Records shown: Begin

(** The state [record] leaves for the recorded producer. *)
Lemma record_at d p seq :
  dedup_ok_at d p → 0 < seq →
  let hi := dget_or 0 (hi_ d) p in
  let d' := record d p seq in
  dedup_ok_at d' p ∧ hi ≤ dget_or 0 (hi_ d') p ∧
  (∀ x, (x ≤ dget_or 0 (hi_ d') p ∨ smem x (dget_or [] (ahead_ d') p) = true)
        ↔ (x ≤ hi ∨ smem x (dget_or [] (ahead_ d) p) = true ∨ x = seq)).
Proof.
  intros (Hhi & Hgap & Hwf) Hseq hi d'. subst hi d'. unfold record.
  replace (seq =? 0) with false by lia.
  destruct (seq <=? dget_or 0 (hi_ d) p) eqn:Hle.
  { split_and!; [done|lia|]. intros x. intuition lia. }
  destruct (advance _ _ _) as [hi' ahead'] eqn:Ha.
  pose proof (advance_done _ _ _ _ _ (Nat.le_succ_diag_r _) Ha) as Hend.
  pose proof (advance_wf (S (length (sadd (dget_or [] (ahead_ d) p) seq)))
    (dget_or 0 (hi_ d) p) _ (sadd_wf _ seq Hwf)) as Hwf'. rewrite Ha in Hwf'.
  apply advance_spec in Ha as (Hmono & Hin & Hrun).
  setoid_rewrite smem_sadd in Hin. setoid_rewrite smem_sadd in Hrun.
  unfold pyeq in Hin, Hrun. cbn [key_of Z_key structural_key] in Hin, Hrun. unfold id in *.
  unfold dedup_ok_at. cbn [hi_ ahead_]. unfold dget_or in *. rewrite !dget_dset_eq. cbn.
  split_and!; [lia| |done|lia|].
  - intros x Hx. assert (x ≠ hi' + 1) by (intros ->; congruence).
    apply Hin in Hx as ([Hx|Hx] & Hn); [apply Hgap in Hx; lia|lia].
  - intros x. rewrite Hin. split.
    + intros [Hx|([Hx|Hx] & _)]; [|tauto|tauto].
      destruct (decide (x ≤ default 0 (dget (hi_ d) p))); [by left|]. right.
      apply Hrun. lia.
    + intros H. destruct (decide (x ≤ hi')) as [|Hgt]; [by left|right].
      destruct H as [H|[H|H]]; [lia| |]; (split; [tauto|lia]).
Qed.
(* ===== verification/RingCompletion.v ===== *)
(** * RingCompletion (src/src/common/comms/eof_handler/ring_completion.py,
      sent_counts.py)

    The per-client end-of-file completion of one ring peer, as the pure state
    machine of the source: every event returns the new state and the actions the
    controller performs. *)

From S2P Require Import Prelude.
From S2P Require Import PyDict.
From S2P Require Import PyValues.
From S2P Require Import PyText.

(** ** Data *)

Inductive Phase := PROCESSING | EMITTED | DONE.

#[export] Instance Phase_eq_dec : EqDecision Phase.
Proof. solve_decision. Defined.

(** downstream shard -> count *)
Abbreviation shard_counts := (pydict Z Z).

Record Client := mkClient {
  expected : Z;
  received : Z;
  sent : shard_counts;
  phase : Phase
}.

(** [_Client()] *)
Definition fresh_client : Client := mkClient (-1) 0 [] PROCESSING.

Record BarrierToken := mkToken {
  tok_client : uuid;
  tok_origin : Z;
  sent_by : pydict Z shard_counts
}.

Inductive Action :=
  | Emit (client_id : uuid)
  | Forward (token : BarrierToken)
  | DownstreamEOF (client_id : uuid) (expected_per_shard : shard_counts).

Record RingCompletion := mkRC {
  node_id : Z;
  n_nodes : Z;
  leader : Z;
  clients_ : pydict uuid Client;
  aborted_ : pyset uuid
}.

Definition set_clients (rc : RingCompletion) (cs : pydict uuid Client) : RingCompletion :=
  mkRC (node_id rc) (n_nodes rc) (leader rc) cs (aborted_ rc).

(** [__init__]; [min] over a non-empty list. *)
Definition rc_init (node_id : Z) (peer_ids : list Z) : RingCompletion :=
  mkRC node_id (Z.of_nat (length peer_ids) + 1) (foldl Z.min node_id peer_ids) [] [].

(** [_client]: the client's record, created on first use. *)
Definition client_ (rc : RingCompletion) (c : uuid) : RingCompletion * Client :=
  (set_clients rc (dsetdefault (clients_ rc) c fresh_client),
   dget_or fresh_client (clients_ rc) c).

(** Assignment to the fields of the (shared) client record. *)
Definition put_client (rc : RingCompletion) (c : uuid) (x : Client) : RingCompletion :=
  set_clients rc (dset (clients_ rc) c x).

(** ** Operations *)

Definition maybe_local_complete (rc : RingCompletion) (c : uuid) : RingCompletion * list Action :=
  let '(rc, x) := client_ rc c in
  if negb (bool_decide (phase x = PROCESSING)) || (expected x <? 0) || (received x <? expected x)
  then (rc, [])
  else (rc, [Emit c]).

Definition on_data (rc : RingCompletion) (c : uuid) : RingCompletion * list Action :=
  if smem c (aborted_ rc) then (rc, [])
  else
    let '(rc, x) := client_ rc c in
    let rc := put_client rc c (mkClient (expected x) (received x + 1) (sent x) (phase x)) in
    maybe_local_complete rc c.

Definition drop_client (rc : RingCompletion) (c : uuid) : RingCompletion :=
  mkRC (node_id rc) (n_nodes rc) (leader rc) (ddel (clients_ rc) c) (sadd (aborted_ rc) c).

Records shown: End

**Exercise directions:**
Look through the lines above and collect those with the word "received".

**Reply:**
  received : Z;
  if negb (bool_decide (phase x = PROCESSING)) || (expected x <? 0) || (received x <? expected x)
    let rc := put_client rc c (mkClient (expected x) (received x + 1) (sent x) (phase x)) in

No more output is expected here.